>>>>

#[export] Instance wake_le_trans : Transitive (fun a b => wake_le time a b = true).
Proof.
  intros a b c. rewrite !wake_le_spec. intros H1 H2.
  destruct H1 as [?|[? [?|[? ?]]]], H2 as [?|[? [?|[? ?]]]]; (left; lia) || (right; split; [lia|]);
    (left; lia) || (right; split; [lia|by etrans]).
Qed.

#[export] Instance wake_le_total : Total (fun a b => wake_le time a b = true).
Proof.
  intros a b. rewrite !wake_le_spec. destruct (Z.lt_trichotomy (time a.2) (time b.2)) as [?|[Et|?]]; [lia| |lia].
  destruct (Z.lt_trichotomy a.1.1.1 b.1.1.1) as [?|[Ee|?]]; [lia| |lia].
  destruct (total String.le a.1.2 b.1.2); [left|right]; right; (split; [lia|right; split; [lia|done]]).
Qed.

Lemma wake_le_antisym a b :
  wake_le time a b = true -> wake_le time b a = true -> a.1.1.1 = b.1.1.1 /\ a.1.2 = b.1.2.
Proof.
  rewrite !wake_le_spec. intros H1 H2.
  destruct H1 as [?|[? [?|[? ?]]]], H2 as [?|[? [?|[? ?]]]]; try lia. split; [done|by apply (anti_symm String.le)].
Qed.
End wake_order.

(** The rows a selection ranges over. *)
Definition selected (d : DB) (sel : wake_key -> PushWakeRow -> bool) : list (wake_key * PushWakeRow) :=
  List.filter (fun kw => sel kw.1 kw.2) (map_to_list d.(push).(push_wake_jobs)).

Lemma elem_of_selected d sel k w :
  (k, w) ∈ selected d sel <-> d.(push).(push_wake_jobs) !! k = Some w /\ sel k w = true.
Proof. unfold selected. by rewrite list_elem_of_In, List.filter_In, <- list_elem_of_In, elem_of_map_to_list. Qed.

Lemma filter_fst_nodup {K A} (p : K * A -> bool) (l : list (K * A)) : NoDup l.*1 -> NoDup (List.filter p l).*1.
Proof.
  induction l as [|x l IH]; simpl; [done|]. rewrite NoDup_cons. intros [Hx Hl]. destruct (p x); [|by apply IH].
  simpl. rewrite NoDup_cons. split; [|by apply IH]. intros Hin. apply Hx.
  apply list_elem_of_fmap in Hin as (y & -> & Hy). apply list_elem_of_fmap. exists y. split; [done|].
  rewrite list_elem_of_In, List.filter_In, <- list_elem_of_In in Hy. tauto.
Qed.

Lemma selected_nodup d sel : NoDup (selected d sel).*1.
Proof. apply filter_fst_nodup, NoDup_fst_map_to_list. Qed.

Lemma select_jobs_nodup d time n sel : NoDup (select_jobs d time n sel).
Proof.
  unfold select_jobs. rewrite <- firstn_map. eapply sublist_NoDup; [|apply sublist_take].
  change (NoDup (order_by (wake_le time) (selected d sel)).*1). rewrite order_by_perm. apply selected_nodup.
Qed.

Lemma select_jobs_elem d time n sel k :
  k ∈ select_jobs d time n sel -> exists w, d.(push).(push_wake_jobs) !! k = Some w /\ sel k w = true.
Proof.
  unfold select_jobs. intros Hk. apply list_elem_of_fmap in Hk as ([k' w] & -> & Hin). exists w.
  apply elem_of_selected. rewrite <- (order_by_perm (wake_le time)).
  apply elem_of_take in Hin as (i & Hi & _). by eapply list_elem_of_lookup_2.
Qed.

Lemma select_jobs_len d time n sel : (length (select_jobs d time n sel) <= n)%nat.
Proof. unfold select_jobs. rewrite length_fmap, length_take. lia. Qed.

(** The store after the jobs of [ks] are gone. *)
Definition without (d : DB) (ks : list wake_key) : DB :=
  upd_push (upd_push_wake_jobs (filter (fun kw => kw.1 ∉ ks))) d.

Lemma delete_jobs_ok sel n s :
  let ks := select_jobs s.(db) pw_expires_at n (sel s.(db)) in
  delete_jobs sel n s = (Ok (len ks), with_db s (without s.(db) ks)).
Proof. done. Qed.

<<<<

* TASK DIRECTIONS
All lines of the entries above where "without" turns up should be reported.

* TASK RESPONSE
Definition without (d : DB) (ks : list wake_key) : DB :=
  delete_jobs sel n s = (Ok (len ks), with_db s (without s.(db) ks)).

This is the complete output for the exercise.